Chi square analysis is just an example which I know.I open to do any analysis on your proposal which can be done via EG.

Super User
Posts: 10,210

## Re: Statistical Analysis on Banking data

Then you should take a look at

Logistic Regression  - proc logistic

Possion Regression - proc genmod  ( can apply to multi-dimension contingency table ,which chi-square is usually to two dimension )

Super User
Posts: 10,210

## Re: Statistical Analysis on Banking data

Then you should take a look at

Logistic Regression  - proc logistic

Possion Regression - proc genmod  ( can apply to multi-dimension contingency table ,which chi-square is usually to two dimension )

Super Contributor
Posts: 499

## Re: Statistical Analysis on Banking data

Any idea of providing me the dependent and independent variables for these regression analysis? Any additional statements\options are most welcome.

Super User
Posts: 10,210

## Re: Statistical Analysis on Banking data

It is long story to talk. Actually I am not expert about it ,although my mayor is Economic and Financial .

Make bivariable variable :

0 - fraud

1- not frand

use proc logistic to find which variable is the most important to influence fraud. Of course ,there is a Forecast score probability.

And Rate Possion Regression can make a score for each type custom of fraud . Here is a paper .

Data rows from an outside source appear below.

(** * The orchestrator of control_plane.py

    A shallow embedding of [Orchestrator.execute] (src/control_plane.py,
    lines 93-131) and of the parts of networkx it runs on: [DiGraph.add_node],
    [DiGraph.add_edge], [in_degree], [in_edges], [neighbors] and
    [topological_sort] (the generation-wise Kahn algorithm of networkx 2.6 and
    later).  Python dictionaries whose iteration order the code can observe
    (the node and adjacency dictionaries of the graph) are association lists in
    insertion order; [results], [errors], [payload] and the call payload, which
    are only read by key, are [gmap]s.  The remote services are a parameter:
    a state of the world and a function for one HTTP call; every call the run
    makes is recorded, in order, in the state of the run.

    The request is taken in the shape the orchestrator reads: each node has
    a string "name", an "endpoint", a dictionary "inputs" from strings to
    strings and possibly a "fallback"; each edge has strings "from" and "to"
    and possibly a "fallback".

    The file has the model first, then the predicates the statements and
    invariants are written with and the concrete requests, then the proofs:
    the graph that is built, the topological sort, the run, and the
    properties C1 to C10 of the specification. *)

From Stdlib Require Import ZArith.
From stdpp Require Import gmap strings list fin_maps relations.

#[local] Set Warnings "-register-all".

(** ** JSON values (what [json.loads] and [resp.json()] produce).
    Numbers are integers here; an object keeps its (distinct) keys in order. *)

Inductive json : Type :=
  | JNull
  | JBool (b : bool)
  | JNum (z : Z)
  | JStr (s : string)
  | JArr (items : list json)
  | JObj (fields : list (string * json)).

(** Python truth value of a JSON value, as tested by [if fallback:]. *)
Definition truthy (j : json) : bool :=
  match j with
  | JNull => false
  | JBool b => b
  | JNum z => negb (z =? 0)%Z
  | JStr s => match s with EmptyString => false | String _ _ => true end
  | JArr items => match items with [] => false | _ => true end
  | JObj fields => match fields with [] => false | _ => true end
  end.

(** Lookup in a dictionary kept as an association list. *)
Fixpoint assoc {A : Type} (k : string) (l : list (string * A)) : option A :=
  match l with
  | [] => None
  | (k', a) :: l' => if decide (k = k') then Some a else assoc k l'
  end.

(** ** Exceptions that can leave [execute]. *)

Inductive exn : Type :=
  | KeyError (key : string)
  | AttributeError (attr : string)
  | HTTPException (status_code : Z) (detail : string)
  | NetworkXUnfeasible
  | RuntimeError.

(** [x.get(key)]: defined on dictionaries only; [None] is [JNull]. *)
Definition json_get (x : json) (key : string) : exn + json :=
  match x with
  | JObj fields => inr (default JNull (assoc key fields))
  | _ => inl (AttributeError "get")
  end.

(** ** The request: [graph["nodes"]] and [graph["edges"]]. *)

Record node_spec : Type := {
  n_name : string;                 (* node["name"] *)
  n_endpoint : json;               (* node["endpoint"] *)
  n_inputs : gmap string string;   (* node["inputs"]: local key -> source *)
  n_fallback : option json         (* node's own "fallback" entry, if any *)
}.

Record edge_spec : Type := {
  e_from : string;                 (* edge["from"] *)
  e_to : string;                   (* edge["to"] *)
  e_fallback : json                (* edge.get("fallback"); JNull when absent *)
}.

Record graph_spec : Type := {
  nodes : list node_spec;
  edges : list edge_spec
}.

(** ** networkx.DiGraph

    [g_node] is [G._node]: node -> attribute dictionary, in insertion order;
    the attribute dictionary of a node that only [add_edge] created is empty
    ([None]).  [g_edge] lists the edges in the order of their first insertion
    with their data dictionary, which has the single key "fallback"; reading
    it by source gives [G._succ[u]] and by target [G._pred[v]], both in
    networkx's iteration order. *)

Record DiGraph : Type := {
  g_node : list (string * option node_spec);
  g_edge : list (string * string * json)
}.

Definition empty_graph : DiGraph := {| g_node := []; g_edge := [] |}.

Definition node_names (G : DiGraph) : list string := (g_node G).*1.
Definition edge_pairs (G : DiGraph) : list (string * string) := (g_edge G).*1.

(** [self._node[n].update(attr)] with attr the whole node dictionary. *)
Definition merge_attr (old : option node_spec) (new : node_spec) : node_spec :=
  {| n_name := n_name new;
     n_endpoint := n_endpoint new;
     n_inputs := n_inputs new;
     n_fallback := match n_fallback new with
                   | Some f => Some f
                   | None => old ≫= n_fallback
                   end |}.

(** [G.add_node(name, **attr)] *)
Definition add_node (name : string) (attr : node_spec) (G : DiGraph) : DiGraph :=
  if decide (name ∈ node_names G)
  then {| g_node := map (λ na : string * option node_spec,
                           if decide (na.1 = name)
                           then (na.1, Some (merge_attr na.2 attr)) else na)
                        (g_node G);
          g_edge := g_edge G |}
  else {| g_node := g_node G ++ [(name, Some attr)]; g_edge := g_edge G |}.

24188 - Modeling rates and estimating rates and rate ratios (with confidence intervals)

Xia Keshan

Super User
Posts: 20,731

## Re: Statistical Analysis on Banking data

Based on your description of your data you don't seem to have variables that would reflect profitable customers or risk related customers.

Super Contributor
Posts: 499

## Re: Statistical Analysis on Banking data

May I request you to tell me the other analysis that can be performed on my data apart from chi-square test?

Super User
Posts: 20,731

## Re: Statistical Analysis on Banking data

Any analysis pertinent to the question. You're going at it backwards - come up with questions and then figure out how to analyze the data.

Solution
2 weeks ago
Super User
Posts: 3,381

## Re: Statistical Analysis on Banking data

Customer profitability requires account transaction data such as fees and interest as well as the banks cost of lending and is very complex to work out . If you are only starting out I would start with simpler questions.

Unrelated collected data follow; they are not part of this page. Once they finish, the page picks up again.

(** * roachdemo: the process-lifecycle supervisor of [node.go]

    A shallow embedding of [node.go] (variable expansion, output sinks,
    process runs, nodes) and the properties of its specification.

    Go strings are byte sequences: they are modelled by [string] (a list of
    8-bit [ascii] characters).  Go maps with string keys are [gmap string _].
    Pointers to [nodeRun] objects are locations in an explicit heap, so that
    [node.Active] and the elements of [node.Runs] alias the same object. *)

From Stdlib Require Import ZArith Ascii String DecimalString DecimalZ.
From stdpp Require Import gmap strings list fin_maps.

Local Open Scope Z_scope.

(** ** Strings *)

Module Str.

Definition is_empty (s : string) : bool :=
  match s with EmptyString => true | String _ _ => false end.

(** [len(s)] *)
Definition len (s : string) : nat := String.length s.

(** Whether byte [c] occurs in [s]. *)
Fixpoint contains (c : ascii) (s : string) : bool :=
  match s with
  | EmptyString => false
  | String d s' => Ascii.eqb d c || contains c s'
  end.

(** [strings.Join(l, sep)] *)
Fixpoint join (l : list string) (sep : string) : string :=
  match l with
  | [] => EmptyString
  | [x] => x
  | x :: l' => x +:+ sep +:+ join l' sep
  end.

End Str.

(** ** [os.Expand] (Go standard library)

    [replaceVars] delegates to [os.Expand]; the three functions below follow
    the standard library's [os/env.go]. *)

(** [isShellSpecialVar]: the byte names a special shell variable such as
    [$*] or [$1]. *)
Definition isShellSpecialVar (c : ascii) : bool :=
  match c with
  | "*" | "#" | "$" | "@" | "!" | "?" | "-"
  | "0" | "1" | "2" | "3" | "4" | "5" | "6" | "7" | "8" | "9" => true
  | _ => false
  end%char.

(** [isAlphaNum]: ASCII letter, digit or underscore. *)
Definition isAlphaNum (c : ascii) : bool :=
  let n := nat_of_ascii c in
  (Ascii.eqb c "_"
   || (Nat.leb 48 n && Nat.leb n 57)
   || (Nat.leb 97 n && Nat.leb n 122)
   || (Nat.leb 65 n && Nat.leb n 90))%bool.

(** The bytes of [s] before its first closing brace, if it has one
    (the loop [for i := 1; i < len(s); i++ { if s[i] == '}' ... }]). *)
Fixpoint scanBrace (s : string) : option string :=
  match s with
  | EmptyString => None
  | String c s' =>
      if Ascii.eqb c "}" then Some EmptyString
      else match scanBrace s' with
           | Some name => Some (String c name)
           | None => None
           end
  end.

(** The longest alphanumeric prefix
    ([for i = 0; i < len(s) && isAlphaNum(s[i]); i++ {}]). *)
Fixpoint scanAlphaNum (s : string) : string :=
  match s with
  | EmptyString => EmptyString
  | String c s' => if isAlphaNum c then String c (scanAlphaNum s') else EmptyString
  end.

(** [getShellName(s)]: the name that begins [s] and the number of bytes
    consumed.  [os.Expand] only calls it on a non-empty [s]. *)
Definition getShellName (s : string) : string * nat :=
  match s with
  | EmptyString => (EmptyString, O)
  | String c rest =>
      if Ascii.eqb c "{" then
        let scan :=
          match scanBrace rest with
          | Some name =>
              if Str.is_empty name then (EmptyString, 2%nat)   (* bad syntax: eat [${}] *)
              else (name, S (S (Str.len name)))
          | None => (EmptyString, 1%nat)                       (* bad syntax: eat [${] *)
          end in
        match rest with
        | String c1 (String c2 _) =>
            if isShellSpecialVar c1 && Ascii.eqb c2 "}"
            then (String c1 EmptyString, 3%nat)
            else scan
        | _ => scan
        end
      else if isShellSpecialVar c then (String c EmptyString, 1%nat)
      else let name := scanAlphaNum s in (name, Str.len name)
  end.

(** [os.Expand(s, mapping)].  The Go loop walks an index [j] over [s]; here
    the recursion is on the suffix [s[j:]], and [skip] counts the bytes that
    [j += w] still has to step over.  Bytes outside a [$] reference are
    copied, a reference is replaced by [mapping(name)], a lone [$] followed
    by no name is kept, and invalid syntax is dropped. *)
Fixpoint Expand_from (skip : nat) (s : string) (mapping : string → string) : string :=
  match s with
  | EmptyString => EmptyString
  | String c rest =>
      match skip with
      | S k => Expand_from k rest mapping
      | O =>
          if Ascii.eqb c "$" && negb (Str.is_empty rest) then
            let '(name, w) := getShellName rest in
            (if Str.is_empty name
             then (if Nat.ltb 0 w then EmptyString else String c EmptyString)
             else mapping name)
            +:+ Expand_from w rest mapping
          else String c (Expand_from O rest mapping)
      end
  end.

To measure the risk of going into default and not repaying their loans you need to track customer account behaviour over years of data looking at repay history and loan balances. If you don't have historical data going over several years then you cannot do this type of analysis. You then need to identify the accounts that weren't paid back and look at the account behaviour prior to this. You are talking many weeks of work to come up with any meaningful results. If you have never done this type of work before then again starting with simpler questions might be better.

☑ This topic is solved.